Dankbarkeit vor allem bewegt uns, wenn wir der Bücher gedenken, die uns durchs Leben begleitet haben. Eine große Quote unseres Erdendaseins haben wir in der Welt der Bücher verbracht, und wenn wir alles in allem nehmen und die vielen Umwege auf unserer fahrt uns nicht als Schuld zuzurechnen brauchen, da in geistigen Dingen die gerade Linie nicht immer am sichersten und schnellsten zum Ziele führt, so fühlen wir den unermeßlichen Vorzug, der uns geworden ist. Denn der größte Teil der Menschheit durch alle Jahrtausende ihrer Geschichte hat nicht schreiben und nicht lesen können, und sicherlich lebt auch heute noch die Hälfte der Erdenbewohneer ohne Bücher. Die Völker haben auch so Gutes und Böses in die Welt gesetzt, aber nur wenig Kunde gegeben von dem, was in ihnen lebte. Wir dagegen haben von Jugend an, seit man uns die Fibel in die hand gegeben hat, am geschriebenen und gedruckten Worte uns gebildet, uns erfreut und gestählt und aus ihm Kräfte geschöpft für ein denkendes und tätiges Leben. Wenn wir uns Rechenschaft geben von dem Weg, den wir von Jugend an zurückgelegt haben, schweifen unsere Gedanken in jene Knabenjahre, da der Gymnasiast sich die kleine Privatbibliothek anlegte mit antiken Klassikern in billigen Stereotypausgaben und mit modernen Klassikern in den Bändchen der "Miniaturbibliothek" oder der "Universalbibliothek". Ein poliertes Büchergestell an der Wand, befestigt an Nägeln und mit den von den Schwestern gestickten Tragbändern, beherbergte den Schatz. Denn der junge Mensch hat auch noch vor fünzig und sechzig Jahren sein geistiges Leben in der Schule und neben der Schule so begonnen wie viele in den Generationen zuvor, in denen unsere Kultur gereift ist und wovon in zahlreichen Memoiren berichtet wird. Wahllos wurde alles gelesen oder verschlungen, was vor uns kam und uns lockte; jeder Pfennig, den man in die hand erhielt, wurde in Büchern angelegt.

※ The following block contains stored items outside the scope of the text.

(** * IngredientIQ: acquisition and reconciliation core

    A shallow embedding of the client-side logic of the IngredientIQ
    frontend: the ingredient/analysis matching and the analysis summary of
    the result view, the camera life cycle of the scan view, and the error
    handling of [ApiService].

    Strings are modelled as [string] over 8-bit characters: the JavaScript
    string operations below are the restrictions of [toLowerCase], [trim],
    [includes] and [split] to that alphabet. *)

From Stdlib Require Import String Ascii List Bool Arith ZArith Lia.
Import ListNotations.

Set Warnings "-register-all".

Open Scope string_scope.
Open Scope list_scope.
Open Scope bool_scope.
Open Scope nat_scope.

(* ===================================================================== *)
(** ** JavaScript string primitives used by the views *)
(* ===================================================================== *)

Module JsString.

(** ['A'..'Z'] *)
Definition isUpper (c : ascii) : bool :=
  let n := nat_of_ascii c in (65 <=? n) && (n <=? 90).

Definition lowerChar (c : ascii) : ascii :=
  if isUpper c then ascii_of_nat (nat_of_ascii c + 32) else c.

(** [String.prototype.toLowerCase] *)
Fixpoint toLowerCase (s : string) : string :=
  match s with
  | EmptyString => EmptyString
  | String c r => String (lowerChar c) (toLowerCase r)
  end.

(** White space and line terminators: TAB, LF, VT, FF, CR and SPACE. It is
    what [trim] strips and what [\s] matches. *)
Definition isWhiteSpace (c : ascii) : bool :=
  let n := nat_of_ascii c in ((9 <=? n) && (n <=? 13)) || (n =? 32).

Das gedruckte Wort übte damals wenigstens auf die Jugend noch ganz seine Gewalt aus, es war für sie noch nicht abgenutzt durch Mißbrauch und Lüge. Frühzeitige Neigung zu den Büchern und Wissensdurst haben einst aus Benjamin Franklin einen Drucker und Journalisten gemacht, und viele sind nachgefolgt; anderen gab alsbald die Universität die feste Richtung auf die Wissenschaft von der Natur oder der Geschichte... Es ist eine alte und doch oft vergessene Wahrheit, daß ein Buch, daß wir nicht für wert halten, zweimal gelesen zu werden, auch die erste Lektüre nicht gelohnt hat. Warum sollen wir nicht wählerisch sein? Aber was wir an Büchern als unserem Wesen gemäß erprobt haben, wollen wir uns auch wirklich zum Eigentum machen. Alles andere soll uns nicht den Raum und die Luft versperren. Und köstlicher Inhalt braucht auch ein schönes Gehäuse. Lieber eine kleine, aber - sagen wir es hier im eigentlichen Sinne des Wortes - eine erlesene, eine auserwählte Sammlung, als eine barbarische Anhäufung dessen, was der Alltag zufällig zu uns hereingeschwemmt hat. Der Genuß der Lektüre hängt ja gar sehr auch von den Typen ab, in denen das Buch vor uns liegt. Ein sauberer Druck, auf dessen Seiten das Auge mit Wohlgefallen ruht, läßt uns leichter und froher in den Inhalt dringen, als wenn die Kleinheit oder Roheit der Zeilen dem Leser viele Aufwand an Kraft zumutet und ihn vorzeitig ermüdet. Mit wieviel Liebe und künstlerischem Vermögen haben die Mönche des Mittelalters die Texte abgeschrieben und illuminiert! Und ein Elzevir aus dem 17. Jahrhundert mit seiner ebenmäßigen, feingliedrigen Antiqua und dem wohlberechneten Verhältnis von Format und Satzspiegel erregt unser Entzücken.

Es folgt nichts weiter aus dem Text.